Metabolic dysfunction–associated steatotic liver disease (MASLD) and type 2 diabetes (T2D) frequently co-occur, yet the population-level role of insulin resistance remains unclear. Using NHANES 2017–2020 data (n = 1,443 U.S. adults), we examined the association between the homeostasis model assessment of insulin resistance (HOMA-IR) and concurrent MASLD–T2D, and explored putative mechanisms via network pharmacology. Each unit increase in HOMA-IR was associated with higher odds of having both MASLD and T2D versus neither condition; associations were generally stronger in females and varied by race and ethnicity. Similar patterns were observed for MASLD with prediabetes. Mediation analyses indicated that fasting plasma glucose and HbA _1c explained a substantial, but incomplete, proportion of the association, suggesting additional non-glycemic processes.

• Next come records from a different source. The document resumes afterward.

(* ===== verification/VmapHeap.v ===== *)
(** * The memory of virtual mappings

    Pages from a page allocator and [vmap_area]s from the slab allocator on top
    of it provide the interface [AreaSource]: the theorems about the slab
    allocator discharge it. *)

From S2P Require Import Prelude Align LinkedList PageAlloc Slab SlabOps.
From S2P Require Export Vmap.

Section area_source.
Local Open Scope Z_scope.
Context (page_map HHDM_OFFSET : Z) (kmalloc_slabs : nat → loc).
Context {P : Type} `{!PageSource P}.
Abbreviation sheap := (@heap P).
Abbreviation slab_inv := (slab_inv page_map HHDM_OFFSET).
Abbreviation allocated := (allocated page_map HHDM_OFFSET).

(** [struct vmap_area]: two list pointers, two bounds, three tree pointers, the
    height with its padding and two gaps. *)
Definition sizeof_vmap_area : Z := 2 * 8 + 2 * 8 + 3 * 8 + 8 + 2 * 8.

(** Its size class is the one of 128 bytes. *)
Definition area_slab : loc := kmalloc_slabs 4%nat.

(** The memory, with two sets that the theorems speak of and no operation
    reads: the pages that are free or hold [vmap_area]s, and the objects that
    are handed out. *)
Record area_heap := mkAreaHeap { ah_heap : sheap; ah_pages : gset loc; ah_live : gset loc }.
Implicit Types (m : area_heap) (h : sheap).

Definition with_source h (src : P) : sheap := mkHeap src (hp_pages h) (hp_words h) (hp_slabs h).

Definition area_heap_ok m : Prop := ∃ A G, slab_inv (ah_heap m) area_slab A G ∧
  (∀ p, p ∈ ah_pages m ↔ ps_page p ∧ held (ah_heap m) G p) ∧
  ∀ x, x ∈ ah_live m ↔ allocated A G (Z.pos x).

Definition area_page_alloc m (aclass : Z) : option (option loc * area_heap) :=
  '(o, src) ← ps_alloc (hp_source (ah_heap m)) aclass;
  Some (o, mkAreaHeap (with_source (ah_heap m) src)
             (match o with Some p => ah_pages m ∖ {[p]} | None => ah_pages m end) (ah_live m)).

Definition area_page_release m (p : loc) : option area_heap :=
  src ← ps_release (hp_source (ah_heap m)) p;
  Some (mkAreaHeap (with_source (ah_heap m) src) (ah_pages m ∪ {[p]}) (ah_live m)).

Definition area_kmalloc m : option (option loc * area_heap) :=
  '(o, h) ← kmalloc page_map HHDM_OFFSET (ah_heap m) kmalloc_slabs sizeof_vmap_area ALLOC_KERNEL;
  Some (match o with
        | Some ptr => (Some (Z.to_pos ptr), mkAreaHeap h (ah_pages m) (ah_live m ∪ {[Z.to_pos ptr]}))
        | None => (None, mkAreaHeap h (ah_pages m) (ah_live m))
        end).

Definition area_kfree m (x : loc) : option area_heap :=
  h ← kfree page_map HHDM_OFFSET (ah_heap m) (Z.pos x);
  Some (mkAreaHeap h (ah_pages m) (ah_live m ∖ {[x]})).

(** The slab allocator does not notice what happens to pages of others. *)
Lemma slab_inv_source h a A G src :
  slab_inv h a A G → ps_ok src →
  (∀ q l, G !! q = Some l → ¬ ps_free src q ∧ ps_flags src q = ps_flags (hp_source h) q) →
  slab_inv (with_source h src) a A G.
Proof.
  intros [H1 H2 H3 H4 H5 H6] Hok Hq. split; try done. intros p l Hp. destruct (H5 p l Hp) as [P1 P2 P3 P4 [P5 P6] P7].
  destruct (Hq p l Hp) as [Q1 Q2]. split; try done. by rewrite <-P7.
Qed.

Lemma slab_page_owned h a A G q : slab_inv h a A G → is_Some (G !! q) → ps_page q ∧ ¬ ps_free (hp_source h) q.
Proof. intros Hinv [l Hl]. apply (pi_owned _ _ _ _ _ _ _ (sv_pages _ _ _ _ _ _ Hinv q l Hl)). Qed.

Lemma area_page_alloc_ok m c :
  area_heap_ok m →
  area_page_alloc m c = Some (None, m) ∨
  ∃ p m', area_page_alloc m c = Some (Some p, m') ∧ area_heap_ok m' ∧ ps_page p ∧ p ∈ ah_pages m ∧
    (∀ q, q ∈ ah_pages m' ↔ q ∈ ah_pages m ∧ q ≠ p) ∧
    ∀ q, ps_flags (hp_source (ah_heap m')) q = ps_flags (hp_source (ah_heap m)) q.
Proof.
  intros (A & G & Hinv & Hpg & Hlv). unfold area_page_alloc.
  destruct (ps_alloc_ok _ c (sv_source _ _ _ _ _ _ Hinv)) as [->|(p & src & -> & Hok & Hp & Hf & Hfree & Hfl)]; cbn [mbind option_bind].
  { left. by destruct m as [[] ? ?]. }
  right. eexists p, _. split; [done|]. simpl.
  assert (¬ is_Some (G !! p)) as HnG by (intros H; by destruct (slab_page_owned _ _ _ _ _ Hinv H)).
  split_and!; try done.
  - exists A, G. simpl. split_and!; [|intros q|done].
    + apply slab_inv_source; [done..|]. intros q l Hq. rewrite Hfree, Hfl. split; [|done]. intros [H _].
      destruct (slab_page_owned _ _ _ _ q Hinv); [by eexists|done].
    + rewrite elem_of_difference, elem_of_singleton, Hpg. unfold held. simpl. rewrite Hfree. destruct (decide (q = p)) as [->|]; tauto.
  - apply Hpg. split; [done|by left].
  - intros q. rewrite elem_of_difference, elem_of_singleton. done.
Qed.

Lemma area_page_release_ok m p :
  area_heap_ok m → ps_page p → p ∉ ah_pages m →
  ∃ m', area_page_release m p = Some m' ∧ area_heap_ok m' ∧ ah_live m' = ah_live m ∧
    (∀ q, q ∈ ah_pages m' ↔ q ∈ ah_pages m ∨ q = p) ∧
    ∀ q, q ≠ p → ps_flags (hp_source (ah_heap m')) q = ps_flags (hp_source (ah_heap m)) q.
Proof.
  intros (A & G & Hinv & Hpg & Hlv) Hp Hn. rewrite Hpg in Hn. unfold area_page_release.
  destruct (ps_release_ok (hp_source (ah_heap m)) p (sv_source _ _ _ _ _ _ Hinv) Hp) as (src & -> & Hok & Hfree & Hfl).
  { intros H. apply Hn. split; [done|by left]. }
  cbn [mbind option_bind]. eexists. split; [done|]. simpl. split_and!; try done.
  - exists A, G. simpl. split_and!; [|intros q|done].
    + apply slab_inv_source; [done..|]. intros q l Hq. assert (q ≠ p) as Hne by (intros ->; apply Hn; split; [done|right; by eexists]).
      rewrite Hfree, Hfl by done. split; [|done]. intros [H|H]; [|done]. destruct (slab_page_owned _ _ _ _ q Hinv); [by eexists|done].
    + rewrite elem_of_union, elem_of_singleton, Hpg. unfold held. simpl. rewrite Hfree. destruct (decide (q = p)) as [->|]; tauto.
  - intros q. rewrite elem_of_union, elem_of_singleton. done.
Qed.

Definition area_set_flags m (p : loc) (v : Z) : area_heap :=
  mkAreaHeap (with_source (ah_heap m) (ps_set_flags (hp_source (ah_heap m)) p v)) (ah_pages m) (ah_live m).

Lemma area_set_flags_ok m p v :
  area_heap_ok m → ps_page p → p ∉ ah_pages m →
  area_heap_ok (area_set_flags m p v) ∧
  ∀ q, ps_flags (hp_source (ah_heap (area_set_flags m p v))) q = if decide (q = p) then v else ps_flags (hp_source (ah_heap m)) q.
Proof.
  intros (A & G & Hinv & Hpg & Hlv) Hp Hn. rewrite Hpg in Hn. unfold held in Hn.
  destruct (ps_set_flags_ok (hp_source (ah_heap m)) p v (sv_source _ _ _ _ _ _ Hinv) Hp) as (Hok & Hfree & Hfl); [tauto|].
  split; [|done]. exists A, G. simpl. split_and!; [|intros q|done].
  - apply slab_inv_source; [done..|]. intros q l Hq. rewrite Hfree, Hfl, decide_False.
    + split; [|done]. destruct (slab_page_owned _ _ _ _ q Hinv); [by eexists|done].
    + intros ->. apply Hn. split; [done|]. right. by eexists.
  - rewrite Hpg. unfold held. simpl. by rewrite Hfree.
Qed.

Lemma allocated_pos h a A G x : slab_inv h a A G → allocated A G x → Z.pos (Z.to_pos x) = x ∧ x ≠ 0.
Proof.
  intros Hinv (p & l & Hp & Hx & _).
  pose proof (slot_nonnull page_map HHDM_OFFSET A p x (sv_geometry _ _ _ _ _ _ Hinv) (pi_frame _ _ _ _ _ _ _ (sv_pages _ _ _ _ _ _ Hinv p l Hp)) Hx).
  rewrite Z2Pos.id by lia. lia.
Qed.

Lemma area_kmalloc_ok m :
  area_heap_ok m →
  ∃ o m', area_kmalloc m = Some (o, m') ∧ area_heap_ok m' ∧ ah_pages m' = ah_pages m ∧
    match o with
    | Some x => x ∉ ah_live m ∧ ∀ y, y ∈ ah_live m' ↔ y ∈ ah_live m ∨ y = x
    | None => m' = m
    end.
Proof.
  intros (A & G & Hinv & Hpg & Hlv). unfold area_kmalloc.
  change (kmalloc page_map HHDM_OFFSET (ah_heap m) kmalloc_slabs sizeof_vmap_area ALLOC_KERNEL)
    with (slab_alloc page_map HHDM_OFFSET (ah_heap m) area_slab ALLOC_KERNEL).
  destruct (slab_alloc_cases page_map HHDM_OFFSET _ area_slab A G ALLOC_KERNEL Hinv)
    as [[-> _]|(x & h' & -> & A' & G' & Hinv' & _ & Hna & Hall & _ & _ & _ & Hheld)]; cbn [mbind option_bind].
  { exists None, m. split_and!; try done; [by destruct m|]. by exists A, G. }
  assert (allocated A' G' x) as Hx by (apply Hall; by right). destruct (allocated_pos _ _ _ _ _ Hinv' Hx) as [Ex _].
  eexists (Some (Z.to_pos x)), _. split; [done|]. simpl. split_and!; try done.
  - exists A', G'. simpl. split_and!; [done|intros q; by rewrite Hpg, Hheld|]. intros y.
    rewrite elem_of_union, elem_of_singleton, Hlv, Hall. apply or_iff_compat_l. rewrite <-Ex at 2. split; [by intros ->|by intros [= ->]].
  - rewrite Hlv. by rewrite Ex.
  - intros y. rewrite elem_of_union, elem_of_singleton. done.
Qed.

Lemma area_kfree_ok m x :
  area_heap_ok m → x ∈ ah_live m →
  ∃ m', area_kfree m x = Some m' ∧ area_heap_ok m' ∧ ah_pages m' = ah_pages m ∧ ∀ y, y ∈ ah_live m' ↔ y ∈ ah_live m ∧ y ≠ x.
Proof.
  intros (A & G & Hinv & Hpg & Hlv) Hx. pose proof Hx as Hx'. rewrite Hlv in Hx'. unfold area_kfree, kfree. rewrite decide_False by done.
  destruct (slab_free_cases page_map HHDM_OFFSET _ area_slab A G (Z.pos x) Hinv Hx')
    as (h' & -> & (A' & G' & Hinv' & _ & Hall & _ & _ & Hheld) & _). cbn [mbind option_bind].
  eexists. split; [done|]. simpl. split_and!; try done.
  - exists A', G'. simpl. split_and!; [done|intros q; by rewrite Hpg, Hheld|]. intros y.
    rewrite elem_of_difference, elem_of_singleton, Hlv, Hall. apply and_iff_compat_l. split; [by intros H [= ->]|by intros H ->].
  - intros y. rewrite elem_of_difference, elem_of_singleton. done.
Qed.

#[refine] Instance area_pages : PageSource area_heap := {|
  ps_ok := area_heap_ok;
  ps_page := ps_page;
  ps_free m p := p ∈ ah_pages m;
  ps_alloc := area_page_alloc;
  ps_release := area_page_release;
  ps_flags m p := ps_flags (hp_source (ah_heap m)) p;
  ps_set_flags := area_set_flags;
|}.
Proof.
  - exact area_page_alloc_ok.
  - intros m p Hok Hp Hn. destruct (area_page_release_ok m p Hok Hp Hn) as (m' & E & H1 & _ & H2 & H3). by exists m'.
  - intros m p v Hok Hp Hn. destruct (area_set_flags_ok m p v Hok Hp Hn) as [H1 H2]. done.
Defined.

#[refine] Instance heap_area_source : AreaSource area_heap := {|
  as_pages := area_pages;
  as_live m x := x ∈ ah_live m;
  as_alloc := area_kmalloc;
  as_free := area_kfree;
|}.
Proof.
  - intros m Hok. destruct (area_kmalloc_ok m Hok) as (o & m' & E & H1 & H2 & H3). exists o, m'. split_and!; try done.
    intros q. simpl. by rewrite H2.
  - intros m x Hok Hx. destruct (area_kfree_ok m x Hok Hx) as (m' & E & H1 & H2 & H3). exists m'. split_and!; try done.
    intros q. simpl. by rewrite H2.
  - intros m c o m' y _ E. simpl in E. unfold area_page_alloc in E. apply bind_Some in E as ([o' src] & _ & E). by injection E as _ <-.
  - intros m p m' y _ _ _ E. simpl in E. unfold area_page_release in E. apply bind_Some in E as (src & _ & E). by injection E as <-.
  - done.
Defined.

(** Objects lie in the direct map, so a static object is none of them. *)
Lemma area_not_static (head : loc) m x :
  (∀ p off, ps_page p → 0 <= off < PAGE_SIZE → page_to_virt page_map HHDM_OFFSET p + off ≠ Z.pos head) →
  area_heap_ok m → x ∈ ah_live m → x ≠ head.
Proof.
  intros Hst (A & G & Hinv & _ & Hlv) Hx ->. apply Hlv in Hx as (p & l & Hp & Hx & _).
  destruct (sv_pages _ _ _ _ _ _ Hinv p l Hp) as [_ _ _ _ [Hpp _] _]. pose proof (sv_geometry _ _ _ _ _ _ Hinv) as Hg.
  destruct Hx as (i & Hi & Hx). apply (Hst p (Z.pos head - page_to_virt page_map HHDM_OFFSET p) Hpp); [|lia].
  rewrite Hx. destruct Hg as [G1 G2 G3 G4]. nia.
Qed.

End area_source.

Network analyses highlighted core targets (e.g., PRKACA/PRKACG, MAPK1/3, SRC, PI3K subunits) and convergent pathways including PI3K–AKT/FOXO, MAPK, AMPK and cAMP–PKA that are consistent with impaired hepatic insulin signaling and stress-responsive gluconeogenesis. Together, these findings position HOMA-IR as an integrative indicator of the MASLD–T2D comorbidity and generate mechanistic hypotheses linking epidemiologic associations to signaling networks, warranting validation in longitudinal and experimental studies.